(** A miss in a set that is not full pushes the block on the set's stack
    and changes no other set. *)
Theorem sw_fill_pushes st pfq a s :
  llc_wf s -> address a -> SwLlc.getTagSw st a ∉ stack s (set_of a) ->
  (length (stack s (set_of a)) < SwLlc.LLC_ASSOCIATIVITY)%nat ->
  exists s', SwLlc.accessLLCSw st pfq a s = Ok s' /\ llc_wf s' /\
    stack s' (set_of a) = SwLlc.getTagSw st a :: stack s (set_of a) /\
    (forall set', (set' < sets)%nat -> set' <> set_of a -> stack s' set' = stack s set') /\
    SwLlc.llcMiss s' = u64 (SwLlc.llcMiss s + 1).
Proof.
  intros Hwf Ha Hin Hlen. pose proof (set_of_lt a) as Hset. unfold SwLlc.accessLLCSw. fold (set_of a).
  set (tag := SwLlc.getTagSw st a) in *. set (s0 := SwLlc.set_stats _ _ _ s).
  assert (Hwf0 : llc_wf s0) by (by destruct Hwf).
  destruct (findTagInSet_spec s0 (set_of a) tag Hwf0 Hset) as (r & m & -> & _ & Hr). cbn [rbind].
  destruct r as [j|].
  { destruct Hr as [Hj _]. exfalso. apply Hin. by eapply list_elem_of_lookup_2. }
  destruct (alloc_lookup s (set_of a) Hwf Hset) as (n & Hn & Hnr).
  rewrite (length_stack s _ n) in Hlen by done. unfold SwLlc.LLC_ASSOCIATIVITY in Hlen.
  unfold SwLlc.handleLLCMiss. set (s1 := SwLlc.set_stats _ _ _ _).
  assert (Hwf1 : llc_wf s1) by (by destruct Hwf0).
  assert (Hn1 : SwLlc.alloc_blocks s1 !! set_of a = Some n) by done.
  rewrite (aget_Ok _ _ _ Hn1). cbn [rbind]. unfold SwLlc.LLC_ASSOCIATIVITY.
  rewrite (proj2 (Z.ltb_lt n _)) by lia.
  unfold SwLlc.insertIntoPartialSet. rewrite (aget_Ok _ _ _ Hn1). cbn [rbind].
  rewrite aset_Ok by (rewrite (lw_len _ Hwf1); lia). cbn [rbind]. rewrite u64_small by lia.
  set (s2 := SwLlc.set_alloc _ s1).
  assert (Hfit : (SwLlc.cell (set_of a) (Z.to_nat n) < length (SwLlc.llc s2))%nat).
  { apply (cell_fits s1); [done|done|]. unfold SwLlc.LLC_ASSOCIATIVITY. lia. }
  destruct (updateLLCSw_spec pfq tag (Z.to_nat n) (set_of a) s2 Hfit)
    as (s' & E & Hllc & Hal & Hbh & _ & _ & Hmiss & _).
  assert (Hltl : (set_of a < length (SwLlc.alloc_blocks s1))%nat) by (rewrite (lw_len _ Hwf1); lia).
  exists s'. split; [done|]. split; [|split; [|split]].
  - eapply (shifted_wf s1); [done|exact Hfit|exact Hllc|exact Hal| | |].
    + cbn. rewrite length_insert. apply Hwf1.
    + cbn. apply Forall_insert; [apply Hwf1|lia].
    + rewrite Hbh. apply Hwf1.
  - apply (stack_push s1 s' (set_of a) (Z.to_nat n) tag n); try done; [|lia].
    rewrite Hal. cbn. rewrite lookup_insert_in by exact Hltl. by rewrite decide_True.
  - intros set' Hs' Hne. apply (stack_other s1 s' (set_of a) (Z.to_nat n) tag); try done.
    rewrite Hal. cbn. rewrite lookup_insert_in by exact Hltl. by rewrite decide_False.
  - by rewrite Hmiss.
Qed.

━━━━━━━━

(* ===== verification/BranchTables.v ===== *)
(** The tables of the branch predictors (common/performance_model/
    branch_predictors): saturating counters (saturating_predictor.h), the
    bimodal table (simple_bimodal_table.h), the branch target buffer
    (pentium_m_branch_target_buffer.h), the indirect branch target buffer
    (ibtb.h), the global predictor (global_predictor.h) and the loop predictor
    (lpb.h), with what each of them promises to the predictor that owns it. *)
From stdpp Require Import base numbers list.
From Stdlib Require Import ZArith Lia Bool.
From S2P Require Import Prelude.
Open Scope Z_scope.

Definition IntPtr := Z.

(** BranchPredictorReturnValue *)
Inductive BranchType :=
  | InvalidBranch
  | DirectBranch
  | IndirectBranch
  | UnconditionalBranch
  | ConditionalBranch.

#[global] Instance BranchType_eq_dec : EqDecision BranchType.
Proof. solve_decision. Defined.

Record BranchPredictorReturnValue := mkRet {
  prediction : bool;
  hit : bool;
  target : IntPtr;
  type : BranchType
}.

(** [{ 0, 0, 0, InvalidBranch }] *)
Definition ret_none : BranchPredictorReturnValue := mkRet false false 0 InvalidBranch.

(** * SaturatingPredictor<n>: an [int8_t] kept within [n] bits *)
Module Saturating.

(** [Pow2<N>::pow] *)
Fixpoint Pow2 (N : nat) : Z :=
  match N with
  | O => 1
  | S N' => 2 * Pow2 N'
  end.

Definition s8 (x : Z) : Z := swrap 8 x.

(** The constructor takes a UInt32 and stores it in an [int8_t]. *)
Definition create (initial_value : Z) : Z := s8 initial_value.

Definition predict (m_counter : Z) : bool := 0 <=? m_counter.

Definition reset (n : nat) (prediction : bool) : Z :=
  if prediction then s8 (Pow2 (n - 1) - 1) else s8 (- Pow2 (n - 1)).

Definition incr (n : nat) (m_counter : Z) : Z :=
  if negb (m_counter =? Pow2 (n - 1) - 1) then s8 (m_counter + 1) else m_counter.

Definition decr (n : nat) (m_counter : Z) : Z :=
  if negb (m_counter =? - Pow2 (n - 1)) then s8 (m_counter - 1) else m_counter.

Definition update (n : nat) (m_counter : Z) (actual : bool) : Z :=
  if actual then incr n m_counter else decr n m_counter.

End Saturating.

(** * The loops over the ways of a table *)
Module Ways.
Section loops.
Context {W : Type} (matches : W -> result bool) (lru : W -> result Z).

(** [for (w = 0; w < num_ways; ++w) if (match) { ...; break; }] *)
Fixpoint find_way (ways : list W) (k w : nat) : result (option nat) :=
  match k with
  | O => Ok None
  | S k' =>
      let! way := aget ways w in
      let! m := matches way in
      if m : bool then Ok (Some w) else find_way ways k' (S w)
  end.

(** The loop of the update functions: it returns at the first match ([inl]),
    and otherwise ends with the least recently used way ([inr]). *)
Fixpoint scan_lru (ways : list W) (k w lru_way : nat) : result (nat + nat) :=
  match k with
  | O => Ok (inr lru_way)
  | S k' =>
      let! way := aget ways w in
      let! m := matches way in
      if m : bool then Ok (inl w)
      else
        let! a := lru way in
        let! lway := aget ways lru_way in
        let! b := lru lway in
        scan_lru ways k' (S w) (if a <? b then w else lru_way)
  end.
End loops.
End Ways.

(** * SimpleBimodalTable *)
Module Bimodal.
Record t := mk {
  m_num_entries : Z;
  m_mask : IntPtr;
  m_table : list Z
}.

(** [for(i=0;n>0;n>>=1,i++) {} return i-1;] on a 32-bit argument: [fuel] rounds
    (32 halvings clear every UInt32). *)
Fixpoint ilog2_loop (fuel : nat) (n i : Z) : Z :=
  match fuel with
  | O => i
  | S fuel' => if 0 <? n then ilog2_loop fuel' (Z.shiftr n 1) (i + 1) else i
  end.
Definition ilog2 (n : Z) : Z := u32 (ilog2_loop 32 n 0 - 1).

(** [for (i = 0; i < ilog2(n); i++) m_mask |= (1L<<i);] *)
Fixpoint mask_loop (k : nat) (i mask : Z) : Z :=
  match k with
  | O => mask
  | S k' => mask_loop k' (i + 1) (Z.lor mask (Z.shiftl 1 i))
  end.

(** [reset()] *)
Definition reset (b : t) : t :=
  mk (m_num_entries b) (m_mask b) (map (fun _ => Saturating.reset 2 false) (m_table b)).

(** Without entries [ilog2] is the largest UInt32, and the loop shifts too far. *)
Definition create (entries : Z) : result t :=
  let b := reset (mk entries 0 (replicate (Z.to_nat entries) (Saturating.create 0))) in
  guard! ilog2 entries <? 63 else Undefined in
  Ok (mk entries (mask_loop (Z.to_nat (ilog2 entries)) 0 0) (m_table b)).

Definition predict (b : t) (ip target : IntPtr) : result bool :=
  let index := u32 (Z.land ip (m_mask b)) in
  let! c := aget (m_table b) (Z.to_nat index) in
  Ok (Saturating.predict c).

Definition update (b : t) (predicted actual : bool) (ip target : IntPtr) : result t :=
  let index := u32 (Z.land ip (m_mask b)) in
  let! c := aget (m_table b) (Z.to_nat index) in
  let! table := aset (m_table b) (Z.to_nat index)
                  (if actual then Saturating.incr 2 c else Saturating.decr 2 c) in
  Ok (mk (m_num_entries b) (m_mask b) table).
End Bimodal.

━━━━━━━━

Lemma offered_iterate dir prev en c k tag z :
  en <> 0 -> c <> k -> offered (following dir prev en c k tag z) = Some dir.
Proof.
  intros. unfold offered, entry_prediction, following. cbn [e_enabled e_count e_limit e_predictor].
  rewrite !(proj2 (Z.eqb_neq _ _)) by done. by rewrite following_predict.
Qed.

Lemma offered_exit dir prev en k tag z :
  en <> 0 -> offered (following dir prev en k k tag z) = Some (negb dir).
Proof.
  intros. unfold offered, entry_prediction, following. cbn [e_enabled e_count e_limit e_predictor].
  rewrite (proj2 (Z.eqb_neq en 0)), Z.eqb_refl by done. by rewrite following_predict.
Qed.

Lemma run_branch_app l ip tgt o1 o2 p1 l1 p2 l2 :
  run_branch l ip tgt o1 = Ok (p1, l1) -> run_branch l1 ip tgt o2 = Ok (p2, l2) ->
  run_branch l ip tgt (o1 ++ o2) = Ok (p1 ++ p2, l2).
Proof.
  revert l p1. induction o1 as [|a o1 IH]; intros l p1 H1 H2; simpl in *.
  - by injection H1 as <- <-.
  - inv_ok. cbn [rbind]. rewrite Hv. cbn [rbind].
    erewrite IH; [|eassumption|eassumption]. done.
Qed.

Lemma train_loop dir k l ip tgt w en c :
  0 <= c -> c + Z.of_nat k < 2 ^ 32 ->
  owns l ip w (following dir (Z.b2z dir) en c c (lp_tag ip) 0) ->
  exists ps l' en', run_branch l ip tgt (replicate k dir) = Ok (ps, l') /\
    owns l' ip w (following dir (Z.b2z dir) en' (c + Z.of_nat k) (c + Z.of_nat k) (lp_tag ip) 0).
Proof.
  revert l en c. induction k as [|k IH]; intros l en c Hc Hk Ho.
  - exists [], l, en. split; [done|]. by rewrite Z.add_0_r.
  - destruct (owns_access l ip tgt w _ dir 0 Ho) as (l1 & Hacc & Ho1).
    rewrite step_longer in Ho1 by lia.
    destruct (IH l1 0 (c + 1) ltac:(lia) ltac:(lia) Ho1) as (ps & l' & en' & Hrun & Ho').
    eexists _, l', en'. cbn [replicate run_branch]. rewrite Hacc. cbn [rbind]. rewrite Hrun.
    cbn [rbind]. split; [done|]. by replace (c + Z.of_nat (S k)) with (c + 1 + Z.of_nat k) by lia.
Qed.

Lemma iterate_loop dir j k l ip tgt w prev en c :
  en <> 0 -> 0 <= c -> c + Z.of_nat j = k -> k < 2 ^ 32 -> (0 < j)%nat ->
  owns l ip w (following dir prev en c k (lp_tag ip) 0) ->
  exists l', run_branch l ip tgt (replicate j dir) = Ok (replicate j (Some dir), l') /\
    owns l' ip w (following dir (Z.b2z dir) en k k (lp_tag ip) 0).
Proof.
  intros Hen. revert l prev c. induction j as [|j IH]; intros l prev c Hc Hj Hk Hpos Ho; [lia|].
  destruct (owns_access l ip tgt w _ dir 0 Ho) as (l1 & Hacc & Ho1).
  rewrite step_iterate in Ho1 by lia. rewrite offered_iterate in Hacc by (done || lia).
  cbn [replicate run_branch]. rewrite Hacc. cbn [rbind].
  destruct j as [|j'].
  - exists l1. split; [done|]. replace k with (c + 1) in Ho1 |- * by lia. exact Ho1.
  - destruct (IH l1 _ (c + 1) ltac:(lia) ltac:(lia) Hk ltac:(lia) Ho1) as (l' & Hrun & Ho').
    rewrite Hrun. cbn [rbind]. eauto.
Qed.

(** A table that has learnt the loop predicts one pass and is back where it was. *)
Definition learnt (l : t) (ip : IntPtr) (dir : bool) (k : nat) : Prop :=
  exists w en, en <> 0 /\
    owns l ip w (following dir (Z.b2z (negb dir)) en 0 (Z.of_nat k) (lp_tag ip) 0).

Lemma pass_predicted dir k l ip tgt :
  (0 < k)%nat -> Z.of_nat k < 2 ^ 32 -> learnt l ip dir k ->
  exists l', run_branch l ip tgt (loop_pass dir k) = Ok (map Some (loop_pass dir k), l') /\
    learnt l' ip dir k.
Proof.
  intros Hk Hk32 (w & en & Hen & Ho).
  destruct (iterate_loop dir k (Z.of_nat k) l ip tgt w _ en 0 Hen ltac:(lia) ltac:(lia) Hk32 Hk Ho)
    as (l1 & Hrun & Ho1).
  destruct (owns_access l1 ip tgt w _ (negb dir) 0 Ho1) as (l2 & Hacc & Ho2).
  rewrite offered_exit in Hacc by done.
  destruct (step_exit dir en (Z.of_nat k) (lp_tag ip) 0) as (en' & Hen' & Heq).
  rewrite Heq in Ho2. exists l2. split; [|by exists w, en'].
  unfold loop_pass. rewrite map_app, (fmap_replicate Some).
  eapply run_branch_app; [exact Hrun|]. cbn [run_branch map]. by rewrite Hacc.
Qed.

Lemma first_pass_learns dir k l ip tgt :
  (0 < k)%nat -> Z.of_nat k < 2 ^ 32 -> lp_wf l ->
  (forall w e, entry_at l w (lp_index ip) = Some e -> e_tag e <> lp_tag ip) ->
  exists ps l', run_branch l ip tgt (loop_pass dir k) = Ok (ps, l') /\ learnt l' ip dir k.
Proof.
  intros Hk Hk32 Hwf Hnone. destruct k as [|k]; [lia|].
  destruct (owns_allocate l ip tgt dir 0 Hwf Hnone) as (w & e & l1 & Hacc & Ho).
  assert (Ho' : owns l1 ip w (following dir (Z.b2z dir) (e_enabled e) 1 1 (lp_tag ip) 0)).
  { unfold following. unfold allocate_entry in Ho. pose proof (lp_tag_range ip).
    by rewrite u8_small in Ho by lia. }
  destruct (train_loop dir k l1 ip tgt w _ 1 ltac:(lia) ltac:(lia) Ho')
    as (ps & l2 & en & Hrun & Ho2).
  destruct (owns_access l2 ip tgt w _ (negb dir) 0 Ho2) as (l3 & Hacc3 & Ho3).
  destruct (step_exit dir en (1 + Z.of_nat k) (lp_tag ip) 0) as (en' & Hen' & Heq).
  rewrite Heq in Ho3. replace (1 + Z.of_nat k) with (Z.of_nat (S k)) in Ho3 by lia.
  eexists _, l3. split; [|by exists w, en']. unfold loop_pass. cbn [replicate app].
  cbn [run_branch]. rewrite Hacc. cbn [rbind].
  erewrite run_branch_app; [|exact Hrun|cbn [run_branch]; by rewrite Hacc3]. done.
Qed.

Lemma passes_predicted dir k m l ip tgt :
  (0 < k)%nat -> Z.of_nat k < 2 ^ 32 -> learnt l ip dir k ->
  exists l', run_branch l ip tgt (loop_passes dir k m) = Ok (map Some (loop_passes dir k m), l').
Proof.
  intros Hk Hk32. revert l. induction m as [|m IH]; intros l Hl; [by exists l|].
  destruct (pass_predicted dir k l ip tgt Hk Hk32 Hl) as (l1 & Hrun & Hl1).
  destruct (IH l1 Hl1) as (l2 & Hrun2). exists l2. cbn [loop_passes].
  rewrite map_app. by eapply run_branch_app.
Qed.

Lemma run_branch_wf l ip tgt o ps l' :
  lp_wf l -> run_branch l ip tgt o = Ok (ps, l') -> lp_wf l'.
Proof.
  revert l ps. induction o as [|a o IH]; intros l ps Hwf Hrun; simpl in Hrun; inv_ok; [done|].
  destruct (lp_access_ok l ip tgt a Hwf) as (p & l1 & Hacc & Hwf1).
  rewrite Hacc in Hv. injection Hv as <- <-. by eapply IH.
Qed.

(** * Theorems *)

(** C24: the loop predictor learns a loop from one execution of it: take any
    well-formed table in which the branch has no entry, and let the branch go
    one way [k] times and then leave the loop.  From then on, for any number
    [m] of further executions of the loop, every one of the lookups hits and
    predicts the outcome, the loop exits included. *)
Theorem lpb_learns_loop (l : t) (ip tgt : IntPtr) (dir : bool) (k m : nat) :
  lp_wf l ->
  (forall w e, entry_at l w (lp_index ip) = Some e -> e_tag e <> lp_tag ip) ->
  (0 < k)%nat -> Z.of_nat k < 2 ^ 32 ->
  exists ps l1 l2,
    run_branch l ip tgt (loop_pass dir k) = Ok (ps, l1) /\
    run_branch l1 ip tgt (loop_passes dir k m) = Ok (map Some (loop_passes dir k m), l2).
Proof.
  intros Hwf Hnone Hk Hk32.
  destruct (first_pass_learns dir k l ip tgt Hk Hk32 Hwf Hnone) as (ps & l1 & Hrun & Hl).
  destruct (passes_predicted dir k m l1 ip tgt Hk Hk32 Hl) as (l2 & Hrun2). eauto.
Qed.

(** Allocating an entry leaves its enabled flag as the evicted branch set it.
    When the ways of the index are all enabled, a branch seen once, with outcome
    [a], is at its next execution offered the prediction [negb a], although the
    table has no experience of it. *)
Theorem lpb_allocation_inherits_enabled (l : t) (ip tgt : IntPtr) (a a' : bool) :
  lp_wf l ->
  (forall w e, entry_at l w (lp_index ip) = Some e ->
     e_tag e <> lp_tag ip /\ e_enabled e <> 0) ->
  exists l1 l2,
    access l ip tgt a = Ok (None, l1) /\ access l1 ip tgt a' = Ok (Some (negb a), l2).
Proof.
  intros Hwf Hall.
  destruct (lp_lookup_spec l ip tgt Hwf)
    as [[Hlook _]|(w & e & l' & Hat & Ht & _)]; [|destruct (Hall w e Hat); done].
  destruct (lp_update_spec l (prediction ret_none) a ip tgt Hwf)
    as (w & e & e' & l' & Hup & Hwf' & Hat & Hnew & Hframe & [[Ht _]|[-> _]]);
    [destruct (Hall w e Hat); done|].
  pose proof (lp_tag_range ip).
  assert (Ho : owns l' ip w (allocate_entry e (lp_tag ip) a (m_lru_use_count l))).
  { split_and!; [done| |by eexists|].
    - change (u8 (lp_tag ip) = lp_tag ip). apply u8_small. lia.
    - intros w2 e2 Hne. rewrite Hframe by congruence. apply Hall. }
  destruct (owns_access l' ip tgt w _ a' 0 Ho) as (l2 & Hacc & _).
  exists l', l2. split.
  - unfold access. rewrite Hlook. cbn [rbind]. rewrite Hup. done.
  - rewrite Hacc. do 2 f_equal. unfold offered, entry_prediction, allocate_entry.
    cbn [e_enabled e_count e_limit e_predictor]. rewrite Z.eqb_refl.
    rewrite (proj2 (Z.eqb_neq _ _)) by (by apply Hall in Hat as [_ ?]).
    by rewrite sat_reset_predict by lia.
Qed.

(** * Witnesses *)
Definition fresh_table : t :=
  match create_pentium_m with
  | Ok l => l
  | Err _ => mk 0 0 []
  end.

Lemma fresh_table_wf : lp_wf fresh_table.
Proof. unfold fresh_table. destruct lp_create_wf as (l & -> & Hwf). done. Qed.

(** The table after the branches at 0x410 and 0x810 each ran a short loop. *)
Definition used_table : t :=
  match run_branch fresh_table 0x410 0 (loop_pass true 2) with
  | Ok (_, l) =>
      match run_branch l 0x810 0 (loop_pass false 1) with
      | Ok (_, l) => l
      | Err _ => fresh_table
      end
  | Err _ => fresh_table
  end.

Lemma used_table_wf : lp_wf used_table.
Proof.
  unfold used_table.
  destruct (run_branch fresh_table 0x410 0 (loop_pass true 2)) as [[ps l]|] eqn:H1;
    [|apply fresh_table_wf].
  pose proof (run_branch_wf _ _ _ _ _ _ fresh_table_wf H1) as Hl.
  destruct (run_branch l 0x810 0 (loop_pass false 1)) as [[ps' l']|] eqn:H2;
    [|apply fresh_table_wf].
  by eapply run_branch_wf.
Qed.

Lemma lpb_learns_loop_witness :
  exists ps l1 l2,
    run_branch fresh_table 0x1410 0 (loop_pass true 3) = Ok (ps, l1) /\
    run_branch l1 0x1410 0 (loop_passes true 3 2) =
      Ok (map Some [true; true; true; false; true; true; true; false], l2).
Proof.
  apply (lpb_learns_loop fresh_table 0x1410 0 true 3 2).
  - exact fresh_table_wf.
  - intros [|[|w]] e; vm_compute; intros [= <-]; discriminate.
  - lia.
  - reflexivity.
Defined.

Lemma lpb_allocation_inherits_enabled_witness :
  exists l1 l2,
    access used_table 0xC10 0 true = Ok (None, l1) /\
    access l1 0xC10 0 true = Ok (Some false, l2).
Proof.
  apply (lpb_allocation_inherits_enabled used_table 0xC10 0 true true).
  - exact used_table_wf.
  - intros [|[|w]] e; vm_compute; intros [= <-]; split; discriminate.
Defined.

━━━━━━━━

◆ **EXERCISE PROMPT**: Working from the material above, restate word for word the lines between the line with "en <> 0 -> offered" and the line with "Lemma iterate_loop dir", both included, and only those.

◆ **TASK RESPONSE**:
  en <> 0 -> offered (following dir prev en k k tag z) = Some (negb dir).
Proof.
  intros. unfold offered, entry_prediction, following. cbn [e_enabled e_count e_limit e_predictor].
  rewrite (proj2 (Z.eqb_neq en 0)), Z.eqb_refl by done. by rewrite following_predict.
Qed.

Lemma run_branch_app l ip tgt o1 o2 p1 l1 p2 l2 :
  run_branch l ip tgt o1 = Ok (p1, l1) -> run_branch l1 ip tgt o2 = Ok (p2, l2) ->
  run_branch l ip tgt (o1 ++ o2) = Ok (p1 ++ p2, l2).
Proof.
  revert l p1. induction o1 as [|a o1 IH]; intros l p1 H1 H2; simpl in *.
  - by injection H1 as <- <-.
  - inv_ok. cbn [rbind]. rewrite Hv. cbn [rbind].
    erewrite IH; [|eassumption|eassumption]. done.
Qed.

Lemma train_loop dir k l ip tgt w en c :
  0 <= c -> c + Z.of_nat k < 2 ^ 32 ->
  owns l ip w (following dir (Z.b2z dir) en c c (lp_tag ip) 0) ->
  exists ps l' en', run_branch l ip tgt (replicate k dir) = Ok (ps, l') /\
    owns l' ip w (following dir (Z.b2z dir) en' (c + Z.of_nat k) (c + Z.of_nat k) (lp_tag ip) 0).
Proof.
  revert l en c. induction k as [|k IH]; intros l en c Hc Hk Ho.
  - exists [], l, en. split; [done|]. by rewrite Z.add_0_r.
  - destruct (owns_access l ip tgt w _ dir 0 Ho) as (l1 & Hacc & Ho1).
    rewrite step_longer in Ho1 by lia.
    destruct (IH l1 0 (c + 1) ltac:(lia) ltac:(lia) Ho1) as (ps & l' & en' & Hrun & Ho').
    eexists _, l', en'. cbn [replicate run_branch]. rewrite Hacc. cbn [rbind]. rewrite Hrun.
    cbn [rbind]. split; [done|]. by replace (c + Z.of_nat (S k)) with (c + 1 + Z.of_nat k) by lia.
Qed.

Lemma iterate_loop dir j k l ip tgt w prev en c :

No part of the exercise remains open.